* Source material
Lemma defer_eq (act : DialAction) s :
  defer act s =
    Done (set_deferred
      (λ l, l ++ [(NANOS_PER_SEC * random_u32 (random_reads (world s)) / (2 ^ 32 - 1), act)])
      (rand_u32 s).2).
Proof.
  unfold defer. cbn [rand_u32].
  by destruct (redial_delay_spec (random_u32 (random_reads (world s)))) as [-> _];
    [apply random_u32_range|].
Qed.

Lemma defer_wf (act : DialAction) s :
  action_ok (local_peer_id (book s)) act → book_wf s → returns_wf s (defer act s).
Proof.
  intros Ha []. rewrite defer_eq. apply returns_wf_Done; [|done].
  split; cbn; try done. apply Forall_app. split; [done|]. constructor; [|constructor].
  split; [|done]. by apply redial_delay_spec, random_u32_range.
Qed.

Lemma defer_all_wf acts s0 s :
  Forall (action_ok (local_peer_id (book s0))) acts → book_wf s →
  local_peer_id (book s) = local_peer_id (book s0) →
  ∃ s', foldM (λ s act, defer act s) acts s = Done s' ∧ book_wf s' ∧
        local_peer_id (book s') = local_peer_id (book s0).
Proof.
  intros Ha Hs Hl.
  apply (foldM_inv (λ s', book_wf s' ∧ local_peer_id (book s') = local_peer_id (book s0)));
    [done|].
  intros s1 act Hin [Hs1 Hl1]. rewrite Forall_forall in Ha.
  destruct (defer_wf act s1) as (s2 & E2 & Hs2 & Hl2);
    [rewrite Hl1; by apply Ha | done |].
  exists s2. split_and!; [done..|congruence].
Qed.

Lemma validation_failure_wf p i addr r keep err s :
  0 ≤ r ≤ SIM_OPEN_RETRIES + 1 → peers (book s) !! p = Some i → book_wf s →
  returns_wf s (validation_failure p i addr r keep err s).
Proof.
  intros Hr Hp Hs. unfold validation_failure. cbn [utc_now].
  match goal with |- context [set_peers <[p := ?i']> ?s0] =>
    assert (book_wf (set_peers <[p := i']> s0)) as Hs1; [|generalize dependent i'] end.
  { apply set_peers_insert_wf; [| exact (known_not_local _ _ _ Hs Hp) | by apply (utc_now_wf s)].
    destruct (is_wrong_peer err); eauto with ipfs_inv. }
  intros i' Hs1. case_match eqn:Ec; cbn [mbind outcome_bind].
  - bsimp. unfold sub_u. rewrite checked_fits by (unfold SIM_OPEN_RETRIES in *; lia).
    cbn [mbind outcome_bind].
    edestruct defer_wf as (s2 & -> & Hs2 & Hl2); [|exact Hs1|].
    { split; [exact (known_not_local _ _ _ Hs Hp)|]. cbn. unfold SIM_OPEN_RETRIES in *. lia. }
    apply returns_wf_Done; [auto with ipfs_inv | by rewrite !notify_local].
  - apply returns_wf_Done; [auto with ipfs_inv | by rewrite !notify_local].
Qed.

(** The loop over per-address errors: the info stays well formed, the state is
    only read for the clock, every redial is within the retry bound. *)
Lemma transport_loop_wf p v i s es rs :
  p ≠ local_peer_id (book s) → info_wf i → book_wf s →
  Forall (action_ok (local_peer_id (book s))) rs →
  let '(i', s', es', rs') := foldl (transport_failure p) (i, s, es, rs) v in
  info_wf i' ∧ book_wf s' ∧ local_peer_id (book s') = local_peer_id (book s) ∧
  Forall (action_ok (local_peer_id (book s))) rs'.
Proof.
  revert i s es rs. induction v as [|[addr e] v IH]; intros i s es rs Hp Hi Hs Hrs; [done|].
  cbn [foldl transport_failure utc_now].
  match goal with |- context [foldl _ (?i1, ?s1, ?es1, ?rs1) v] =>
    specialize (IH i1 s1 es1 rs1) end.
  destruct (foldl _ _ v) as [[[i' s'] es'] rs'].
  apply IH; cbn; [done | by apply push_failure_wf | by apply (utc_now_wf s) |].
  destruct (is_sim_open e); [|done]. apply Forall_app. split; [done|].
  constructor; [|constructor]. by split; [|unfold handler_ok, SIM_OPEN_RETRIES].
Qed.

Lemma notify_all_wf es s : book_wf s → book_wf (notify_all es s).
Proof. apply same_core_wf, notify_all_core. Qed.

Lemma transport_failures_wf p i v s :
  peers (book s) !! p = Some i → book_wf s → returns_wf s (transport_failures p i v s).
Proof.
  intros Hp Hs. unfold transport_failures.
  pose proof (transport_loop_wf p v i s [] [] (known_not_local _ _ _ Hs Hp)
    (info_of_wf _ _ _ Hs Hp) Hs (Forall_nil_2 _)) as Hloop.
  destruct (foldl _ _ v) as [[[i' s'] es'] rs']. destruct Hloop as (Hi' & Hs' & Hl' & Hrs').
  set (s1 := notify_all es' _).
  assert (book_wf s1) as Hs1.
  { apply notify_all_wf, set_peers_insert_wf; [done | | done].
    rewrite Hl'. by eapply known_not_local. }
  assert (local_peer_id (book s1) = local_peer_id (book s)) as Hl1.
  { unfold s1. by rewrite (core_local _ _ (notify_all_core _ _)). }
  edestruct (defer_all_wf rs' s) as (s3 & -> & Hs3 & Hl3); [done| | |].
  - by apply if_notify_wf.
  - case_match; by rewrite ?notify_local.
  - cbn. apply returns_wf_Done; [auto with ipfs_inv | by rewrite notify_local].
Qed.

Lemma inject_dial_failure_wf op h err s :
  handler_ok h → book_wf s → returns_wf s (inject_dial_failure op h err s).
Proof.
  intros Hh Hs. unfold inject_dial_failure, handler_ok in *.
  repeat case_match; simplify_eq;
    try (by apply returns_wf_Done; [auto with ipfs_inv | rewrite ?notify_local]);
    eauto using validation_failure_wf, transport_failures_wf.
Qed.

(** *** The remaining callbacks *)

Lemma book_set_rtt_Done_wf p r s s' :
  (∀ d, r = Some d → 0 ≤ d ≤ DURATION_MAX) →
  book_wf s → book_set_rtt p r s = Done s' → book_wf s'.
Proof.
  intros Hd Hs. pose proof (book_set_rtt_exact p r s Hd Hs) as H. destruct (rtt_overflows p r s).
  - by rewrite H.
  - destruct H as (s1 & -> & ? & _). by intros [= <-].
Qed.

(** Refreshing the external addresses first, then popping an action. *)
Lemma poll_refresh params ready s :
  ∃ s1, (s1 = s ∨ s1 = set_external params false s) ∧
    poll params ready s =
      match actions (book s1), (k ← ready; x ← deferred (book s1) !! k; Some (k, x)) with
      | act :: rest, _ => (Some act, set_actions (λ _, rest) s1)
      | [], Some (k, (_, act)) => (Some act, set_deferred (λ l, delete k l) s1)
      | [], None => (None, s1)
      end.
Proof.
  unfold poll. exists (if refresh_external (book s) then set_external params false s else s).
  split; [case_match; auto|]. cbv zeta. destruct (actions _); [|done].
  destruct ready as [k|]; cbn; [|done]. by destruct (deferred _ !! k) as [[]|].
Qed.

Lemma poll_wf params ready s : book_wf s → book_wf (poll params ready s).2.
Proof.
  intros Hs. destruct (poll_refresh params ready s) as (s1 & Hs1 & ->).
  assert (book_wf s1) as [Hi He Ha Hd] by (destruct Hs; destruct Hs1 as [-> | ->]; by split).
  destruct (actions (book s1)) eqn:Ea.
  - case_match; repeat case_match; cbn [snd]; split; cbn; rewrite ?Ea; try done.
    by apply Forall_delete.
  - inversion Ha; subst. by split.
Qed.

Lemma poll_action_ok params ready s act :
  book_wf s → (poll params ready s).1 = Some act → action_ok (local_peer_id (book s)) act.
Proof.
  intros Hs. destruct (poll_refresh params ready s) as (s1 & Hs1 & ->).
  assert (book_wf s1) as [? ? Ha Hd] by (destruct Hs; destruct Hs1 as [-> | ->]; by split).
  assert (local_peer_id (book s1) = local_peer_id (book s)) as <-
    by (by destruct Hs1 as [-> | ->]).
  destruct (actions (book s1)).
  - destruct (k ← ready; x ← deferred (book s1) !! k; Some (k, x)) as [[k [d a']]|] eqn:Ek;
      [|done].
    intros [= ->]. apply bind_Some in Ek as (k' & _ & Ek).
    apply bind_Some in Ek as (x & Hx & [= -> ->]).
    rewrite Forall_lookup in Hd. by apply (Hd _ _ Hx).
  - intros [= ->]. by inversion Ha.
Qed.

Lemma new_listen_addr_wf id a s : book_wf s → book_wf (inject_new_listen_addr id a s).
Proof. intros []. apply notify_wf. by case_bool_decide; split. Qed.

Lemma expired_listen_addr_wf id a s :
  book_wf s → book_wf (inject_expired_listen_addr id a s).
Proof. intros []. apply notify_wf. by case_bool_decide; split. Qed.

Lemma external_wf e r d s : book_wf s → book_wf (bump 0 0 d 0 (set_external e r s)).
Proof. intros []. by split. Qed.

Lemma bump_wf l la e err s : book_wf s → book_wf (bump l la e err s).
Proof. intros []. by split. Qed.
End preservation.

* What is being asked
Some lines in the material contain "then". Show all of them.

* Output for this task
(** Refreshing the external addresses first, then popping an action. *)
  unfold poll. exists (if refresh_external (book s) then set_external params false s else s).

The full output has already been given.